Saved data entries –
=== Begin Enclosure ===

(** The table [COMMON_ERRORS], in the order of its keys. *)
Definition COMMON_ERRORS : list (jsstring * jsstring) :=
  [ (js "ECONNREFUSED",
     js "The service refused the connection - perhaps it is offline");
    (js "ECONNRESET",
     js "The connection to the server was closed unexpectedly, perhaps it is offline. You can retry the request immediately or wait and retry later.");
    (js "ENOTFOUND",
     js "The connection cannot be established, this usually occurs due to an incorrect host (domain) value");
    (js "ETIMEDOUT",
     js "The connection timed out, consider setting the 'Retry on Fail' option in the node settings");
    (js "ERRADDRINUSE",
     js "The port is already occupied by some other application, if possible change the port or kill the application that is using it");
    (js "EADDRNOTAVAIL",
     js "The address is not available, ensure that you have the right IP address");
    (js "ECONNABORTED",
     js "The connection was aborted, perhaps the server is offline");
    (js "EHOSTUNREACH",
     js "The host is unreachable, perhaps the server is offline");
    (js "EAI_AGAIN",
     js "The DNS server returned an error, perhaps the server is offline");
    (js "ENOENT", js "The file or directory does not exist");
    (js "EISDIR",
     js "The file path was expected but the given path is a directory");
    (js "ENOTDIR",
     js "The directory path was expected but the given path is a file");
    (js "EACCES",
     js "Forbidden by access permissions, make sure you have the right permissions");
    (js "EEXIST", js "The file or directory already exists");
    (js "EPERM",
     js "Operation not permitted, make sure you have the right permissions");
    (js "GETADDRINFO", js "The server closed the connection unexpectedly") ]%string.

(** [message.toUpperCase().includes(errorCode.toUpperCase())] *)
Definition mentions (errorCode msg : jsstring) : bool :=
  includes (toUpperCase errorCode) (toUpperCase msg).

(** [setDescriptiveErrorMessage(message, ...)[0]], without message mapping
    and without error code. *)
Definition setDescriptiveErrorMessage (msg : jsstring) : jsstring :=
  match List.find (λ entry, mentions entry.1 msg) COMMON_ERRORS with
  | Some entry => entry.2
  | None => msg
  end.

(** [new NodeOperationError(node, msg)], and [new NodeOperationError(node,
    error)] for an [Error] whose message is [msg]. *)
Definition nodeOperationError (msg : jsstring) : jsError :=
  {| code := None; name := Some (js "NodeOperationError");
     message := Some (setDescriptiveErrorMessage msg) |}.

(** Binary data ([Buffer]): a sequence of bytes. *)
Definition Buffer := list N.

(** The delay Node.js gives a timer: a delay below 1 or above 2^31-1 is set
    to 1 millisecond. *)
Definition timerDelay (ms : Z) : Z :=
  if ((1 <=? ms) && (ms <=? 2147483647))%Z then ms else 1%Z.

=== End Enclosure ===

Go through the records above and copy each line where "unexpectedly" is found.

Worked solution –
     js "The connection to the server was closed unexpectedly, perhaps it is offline. You can retry the request immediately or wait and retry later.");
    (js "GETADDRINFO", js "The server closed the connection unexpectedly") ]%string.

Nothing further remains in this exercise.